Get the attestation evidence

From inside the pod container, send a GET request to retrieve the attestation evidence for the current TEE.

curl 127.0.0.1:8006/aa/evidence?runtime_data=AAAA

The runtime_data parameter accepts a Base64-encoded nonce provided by the verifier to protect against replay attacks.

The command outputs a JSON string. Copy the entire string (from { to }) and save it for the next steps.

Step 2: Prepare the verification environment

On the verifier server:

  1. (Optional) Install the Trustee if not already installed.

    yum install trustee -y
  2. Create the client-side validation policy at /opt/trustee/attestation-service/policies/opa/client.rego. This policy uses the same scoring rules as the default policy.

    cat <<EOF > /opt/trustee/attestation-service/policies/opa/client.rego
    
    # Policy to verify evidence from the confidential container (TEE)
    package policy
    import rego.v1
    
    # --- Default scores ---
    default executables := 32
    default hardware := 97
    default configuration := 32
    default file_system := 32
    
    # --- Validation rules for Alibaba Cloud ECS TDX PeerPods ---
    executables := 3 if {
        input.tdx
    }
    
    hardware := 2 if {
        # TEE type must be the Intel TDX identifier
        input.tdx.quote.header.tee_type == "81000000"
        # Vendor ID must be the official Intel UUID
        input.tdx.quote.header.vendor_id == "939a7233f79c4ca9940a0db3957f0607"
    }
    
    configuration := 2 if {
        input.tdx
    }
    
    file_system := 2 if {
        input.tdx
    }
    EOF
  3. Restart the Trustee to apply the policy.

    service as-restful restart

Step 3: Submit the evidence for verification

  1. Save the attestation evidence to a file to avoid issues with special characters.

    cat > evidence.json

    Paste the JSON string, then save and exit.

  2. Encode the evidence and build the request body.

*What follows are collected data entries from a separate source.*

(** * Strategic deconfliction: trajectory sampling and conflict detection

    A shallow embedding of [trajectory_calculator.py], [deconfliction_engine.py],
    the helpers of [utils.py], the sample lookup of [visualization.py] and
    the analysis pipeline of [app.py], with the properties of the sampler
    and of the detector proved over it.

    Numbers.  Every finite Python number is a rational, so coordinates, times
    and distances are values of [Q], and numeric equality is [Qeq] (Python's
    [==] on numbers), written [==].  The geometry of the sampler and of the
    detector is computed exactly.  Where the code takes a decision on the
    result of one float operation (a threshold [safety_buffer * 0.8], a
    duration [end - start], a distance in time [abs(t - target)]) the
    operation is rounded to the nearest double by [round_double].  Times
    that are [nan], which no rational stands for, are covered by a second
    embedding of the position lookup over floats, in [Float64].
    [math.sqrt] and [math.atan2] are parameters of the development;
    [math.pi] is the rational the interpreter stores.

    Failure.  A Python call either returns, raises, or runs for ever.  The
    embedding returns an [outcome]: [Ok v], [Raise e], or [OutOfFuel] for a
    [while] loop that did not finish within the number of iterations it
    was allowed. *)

From Stdlib Require Import String.
From Stdlib Require Import QArith Qminmax Qround Qabs Qpower Lqa Lia ZArith DecimalString.
From Stdlib Require Import List Bool Permutation Sorting.
Import ListNotations.

Open Scope Q_scope.

(** ** Outcomes of a call *)

Inductive PyError : Set :=
  | ZeroDivisionError
  | ValueError
  | KeyError
  | IndexError.

Inductive outcome (A : Type) : Type :=
  | Ok (a : A)
  | Raise (e : PyError)
  | OutOfFuel.

Arguments Ok {A} a.
Arguments Raise {A} e.
Arguments OutOfFuel {A}.

Definition bind {A B : Type} (m : outcome A) (k : A -> outcome B) : outcome B :=
  match m with
  | Ok a => k a
  | Raise e => Raise e
  | OutOfFuel => OutOfFuel
  end.

Notation "x <- m ;; k" := (bind m (fun x => k))
  (at level 61, m at next level, right associativity).

Fixpoint mapM {A B : Type} (f : A -> outcome B) (l : list A) : outcome (list B) :=
  match l with
  | [] => Ok []
  | a :: l' => b <- f a ;; bs <- mapM f l' ;; Ok (b :: bs)
  end.

(** ** Python's numeric operators on exact numbers *)

Definition Qltb (a b : Q) : bool := negb (Qle_bool b a).

(** [a / b]: true division raises on a zero divisor. *)
Definition py_div (a b : Q) : outcome Q :=
  if Qeq_bool b 0 then Raise ZeroDivisionError else Ok (a / b).

(** [max(a, b)] returns its first argument unless the second is greater;
    [min(a, b)] its first unless the second is smaller. *)
Definition py_max2 (a b : Q) : Q := if Qltb a b then b else a.
Definition py_min2 (a b : Q) : Q := if Qltb b a then b else a.

(** [max(iterable)]: the first greatest element, [ValueError] on an empty one. *)
Definition py_max (l : list Q) : outcome Q :=
  match l with
  | [] => Raise ValueError
  | a :: l' => Ok (fold_left py_max2 l' a)
  end.

(** [a % b] and [a // b]: the remainder has the sign of the divisor, the
    quotient is rounded down. *)
Definition py_mod (a b : Q) : outcome Q :=
  if Qeq_bool b 0 then Raise ZeroDivisionError
  else Ok (a - b * inject_Z (Qfloor (a / b))).

Definition py_floordiv (a b : Q) : outcome Q :=
  if Qeq_bool b 0 then Raise ZeroDivisionError else Ok (inject_Z (Qfloor (a / b))).

(** [int(x)] rounds towards zero; [str(n)] is the decimal text of an integer. *)
Definition py_int (x : Q) : Z := if Qltb x 0 then Qceiling x else Qfloor x.

Definition py_str (n : Z) : string := NilZero.string_of_int (Z.to_int n).

(** [min(iterable)]: the first least element, [ValueError] on an empty one. *)
Definition py_min (l : list Q) : outcome Q :=
  match l with
  | [] => Raise ValueError
  | a :: l' => Ok (fold_left py_min2 l' a)
  end.

(** The value of [math.pi] ([math.pi.as_integer_ratio()]). *)
Definition math_pi : Q := 884279719003555 # 281474976710656.

(** ** Doubles

    A Python float is an IEEE 754 double: a sign, a mantissa below [2 ^ 53]
    and a power of two not below [2 ^ -1074].  An operation on floats
    returns the double nearest to its exact result, the one with the even
    mantissa when two are equally near.  [round_double q] is that double
    for the rational [q].  Beyond the largest double the result is an
    infinity; [2 ^ 1024] and its opposite stand for the two infinities,
    which they match in every comparison with a double. *)

(** For [q > 0], the [k] with [2 ^ k <= q < 2 ^ (k + 1)]. *)
Definition floor_log2 (q : Q) : Z :=
  let l := (Z.log2 (Qnum q) - Z.log2 (Zpos (Qden q)))%Z in
  if Qle_bool (2 ^ l) q then l else (l - 1)%Z.

(** The nearest integer, the even one of two that are equally near. *)
Definition round_half_even (q : Q) : Z :=
  let f := Qfloor q in
  let r := q - inject_Z f in
  if Qltb r (1 # 2) then f
  else if Qltb (1 # 2) r then (f + 1)%Z
  else if Z.even f then f else (f + 1)%Z.

Definition round_double (q : Q) : Q :=
  if Qeq_bool q 0 then 0
  else
    let a := Qabs q in
    let e := Z.max (floor_log2 a - 52) (-1074) in
    let m := round_half_even (a / 2 ^ e) in
    let r := Qred (inject_Z m * 2 ^ e) in
    let r := if Qle_bool (2 ^ 1024) r then 2 ^ 1024 else r in
    if Qltb q 0 then - r else r.

(** [a - b] and [a * b] on floats. *)
Definition double_sub (a b : Q) : Q := round_double (a - b).
Definition double_mul (a b : Q) : Q := round_double (a * b).

Arguments round_double : simpl never.

(** ** [sorted(l, key=...)]: a stable sort that compares keys with [<] *)

Section Sorted.
Context {A K : Type} (key : A -> K) (ltb : K -> K -> bool).

Fixpoint insert_sorted (a : A) (l : list A) : list A :=
  match l with
  | [] => [a]
  | b :: l' =>
      if ltb (key b) (key a) then b :: insert_sorted a l' else a :: b :: l'
  end.

Fixpoint sorted (l : list A) : list A :=
  match l with
  | [] => []
  | a :: l' => insert_sorted a (sorted l')
  end.
End Sorted.

Fixpoint last_opt {A : Type} (l : list A) : option A :=
  match l with
  | [] => None
  | [a] => Some a
  | _ :: l' => last_opt l'
  end.

Fixpoint enumerate_from {A : Type} (i : nat) (l : list A) : list (nat * A) :=
  match l with
  | [] => []
  | a :: l' => (i, a) :: enumerate_from (S i) l'
  end.

Definition enumerate {A : Type} (l : list A) : list (nat * A) := enumerate_from 0 l.

Definition Qnat (n : nat) : Q := inject_Z (Z.of_nat n).

(** ** Data model *)

(** A waypoint as the caller supplies it: [x] and [y] are read
    unconditionally, [z] through [wp.get('z', 50.0)], and [time] only
    after the test ['time' in wp]. *)
Record Waypoint : Set := mkWaypoint {
  wp_x : Q;
  wp_y : Q;
  wp_z : option Q;
  wp_time : option Q
}.

(** The dictionary [{'x', 'y', 'z', 'time'}] of a normalized waypoint or of
    an interpolated position. *)
Record Position : Set := mkPosition {
  pos_x : Q;
  pos_y : Q;
  pos_z : Q;
  pos_time : Q
}.

(** A sampled trajectory point. *)
Record TrajectoryPoint : Set := mkPoint {
  pt_time : Q;
  pt_x : Q;
  pt_y : Q;
  pt_z : Q;
  pt_speed : Q;
  pt_heading : Q
}.

(** ** trajectory_calculator.py *)

Module TrajectoryCalculator.

Definition default_speed : Q := 15.
Definition max_speed : Q := 30.
Definition min_speed : Q := 5.

Definition has_time (wp : Waypoint) : bool :=
  match wp_time wp with Some _ => true | None => false end.

(** [wp['time']] *)
Definition get_time (wp : Waypoint) : outcome Q :=
  match wp_time wp with Some t => Ok t | None => Raise KeyError end.

(** [wp.get('z', 50.0)] *)
Definition get_z (wp : Waypoint) : Q :=
  match wp_z wp with Some z => z | None => 50 end.

Definition _normalize_waypoint_times
    (waypoints : list Waypoint) (start_time end_time : Q) : outcome (list Position) :=
  match waypoints with
  | [] => Ok []
  | _ :: _ =>
      let mission_duration := end_time - start_time in
      normalized <-
        (if forallb has_time waypoints then
           mapM (fun wp =>
                   t <- get_time wp ;;
                   times <- mapM get_time waypoints ;;
                   m <- py_max times ;;
                   r <- py_div t m ;;
                   Ok {| pos_x := wp_x wp; pos_y := wp_y wp; pos_z := get_z wp;
                         pos_time := start_time + r * mission_duration |})
                waypoints
         else
           mapM (fun iw : nat * Waypoint =>
                   let (i, wp) := iw in
                   time_fraction <-
                     (if (1 <? length waypoints)%nat
                      then py_div (Qnat i) (Qnat (length waypoints - 1))
                      else Ok 0) ;;
                   Ok {| pos_x := wp_x wp; pos_y := wp_y wp; pos_z := get_z wp;
                         pos_time := start_time + time_fraction * mission_duration |})
                (enumerate waypoints)) ;;
      Ok (sorted pos_time Qltb normalized)
  end.

(** The [for i in range(len(waypoints) - 1)] scan of
    [_interpolate_position_at_time]; [final] is [waypoints[-1]]. *)
Fixpoint interpolate_scan (waypoints : list Position) (target_time : Q)
    (final : Position) : outcome Position :=
  match waypoints with
  | wp1 :: ((wp2 :: _) as rest) =>
      if Qle_bool (pos_time wp1) target_time && Qle_bool target_time (pos_time wp2) then
        time_ratio <- py_div (target_time - pos_time wp1) (pos_time wp2 - pos_time wp1) ;;
        Ok {| pos_x := pos_x wp1 + time_ratio * (pos_x wp2 - pos_x wp1);
              pos_y := pos_y wp1 + time_ratio * (pos_y wp2 - pos_y wp1);
              pos_z := pos_z wp1 + time_ratio * (pos_z wp2 - pos_z wp1);
              pos_time := target_time |}
      else interpolate_scan rest target_time final
  | _ => Ok final
  end.

Definition _interpolate_position_at_time
    (waypoints : list Position) (target_time : Q) : outcome (option Position) :=
  match waypoints, last_opt waypoints with
  | first :: _, Some final =>
      if Qle_bool target_time (pos_time first) then Ok (Some first)
      else if Qle_bool (pos_time final) target_time then Ok (Some final)
      else p <- interpolate_scan waypoints target_time final ;; Ok (Some p)
  | _, _ => Ok None
  end.

Section Math.
(** [math.sqrt] and [math.atan2]. *)
Variable sqrt : Q -> Q.
Variable atan2 : Q -> Q -> Q.

Fixpoint speed_scan (waypoints : list Position) (target_time : Q) : outcome Q :=
  match waypoints with
  | wp1 :: ((wp2 :: _) as rest) =>
      if Qle_bool (pos_time wp1) target_time && Qle_bool target_time (pos_time wp2) then
        let distance :=
          sqrt ((pos_x wp2 - pos_x wp1) ^ 2 +
                (pos_y wp2 - pos_y wp1) ^ 2 +
                (pos_z wp2 - pos_z wp1) ^ 2) in
        let time_diff := pos_time wp2 - pos_time wp1 in
        if Qltb 0 time_diff then
          speed <- py_div distance time_diff ;;
          Ok (py_max2 min_speed (py_min2 max_speed speed))
        else speed_scan rest target_time
      else speed_scan rest target_time
  | _ => Ok default_speed
  end.

Definition _calculate_speed_at_time
    (waypoints : list Position) (target_time : Q) : outcome Q :=
  if (length waypoints <? 2)%nat then Ok 0 else speed_scan waypoints target_time.

Fixpoint heading_scan (waypoints : list Position) (target_time : Q) : Q :=
  match waypoints with
  | wp1 :: ((wp2 :: _) as rest) =>
      if Qle_bool (pos_time wp1) target_time && Qle_bool target_time (pos_time wp2) then
        let dx := pos_x wp2 - pos_x wp1 in
        let dy := pos_y wp2 - pos_y wp1 in
        atan2 dy dx * 180 / math_pi
      else heading_scan rest target_time
  | _ => 0
  end.

Definition _calculate_heading_at_time
    (waypoints : list Position) (target_time : Q) : Q :=
  if (length waypoints <? 2)%nat then 0 else heading_scan waypoints target_time.

(** The [while current_time <= end_time] loop; one unit of [fuel] per
    iteration. *)
Fixpoint sample_loop (fuel : nat) (normalized_waypoints : list Position)
    (current_time end_time time_step : Q)
    (trajectory_points : list TrajectoryPoint) : outcome (list TrajectoryPoint) :=
  if Qle_bool current_time end_time then
    match fuel with
    | O => OutOfFuel
    | S fuel' =>
        position <- _interpolate_position_at_time normalized_waypoints current_time ;;
        points <-
          match position with
          | Some p =>
              speed <- _calculate_speed_at_time normalized_waypoints current_time ;;
              Ok (trajectory_points ++
                    [ {| pt_time := current_time;
                         pt_x := pos_x p; pt_y := pos_y p; pt_z := pos_z p;
                         pt_speed := speed;
                         pt_heading :=
                           _calculate_heading_at_time normalized_waypoints current_time |} ])
          | None => Ok trajectory_points
          end ;;
        sample_loop fuel' normalized_waypoints (current_time + time_step)
                    end_time time_step points
    end
  else Ok trajectory_points.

    EVIDENCE=$(cat evidence.json)
    BASE64EVIDENCE=$(echo ${EVIDENCE} | base64 -w 0 2>/dev/null | tr '+/' '-_' | tr -d '=' )
    
    cat << EOF > request.json
    {
        "verification_requests": [
            {
                "tee": "tdx",
                "evidence": "${BASE64EVIDENCE}"
            }
        ],
        "policy_ids": ["client"]
    }
    EOF
  3. Send a POST request to the Trustee's attestation endpoint on port 50005.

    curl -k -X POST http://127.0.0.1:50005/attestation \
         -i \
         -H 'Content-Type: application/json' \
         -d @request.json

    The response contains a token field with a JSON Web Token (JWT). Copy this token.

Step 4: Parse and evaluate the result

  1. Store the JWT.

    # Replace <...> with the actual JWT string (without quotes)
    TOKEN='<Paste the JWT token here>'
  2. Extract the trustworthiness scores.

    echo $TOKEN | cut -d'.' -f2 | base64 -d | jq '.submods.cpu0."ear.trustworthiness-vector"'

    Expected output:

    base64: invalid input
    {
      "configuration": 2,
      "executables": 3,
      "file-system": 2,
      "hardware": 2
    }

    The base64: invalid input message is harmless and can be ignored. The scores confirm the container is running in a compliant TDX environment.

Apply in production

  • Tighten attestation policies: The examples use permissive policies. In production, write precise Rego policies that match your specific hardware platform and software stack. Manage policies in a version control system for auditing and change tracking.

  • Protect initdata: initdata.toml contains your Trustee endpoint and may include other sensitive configuration. Strictly control its generation, distribution, and storage.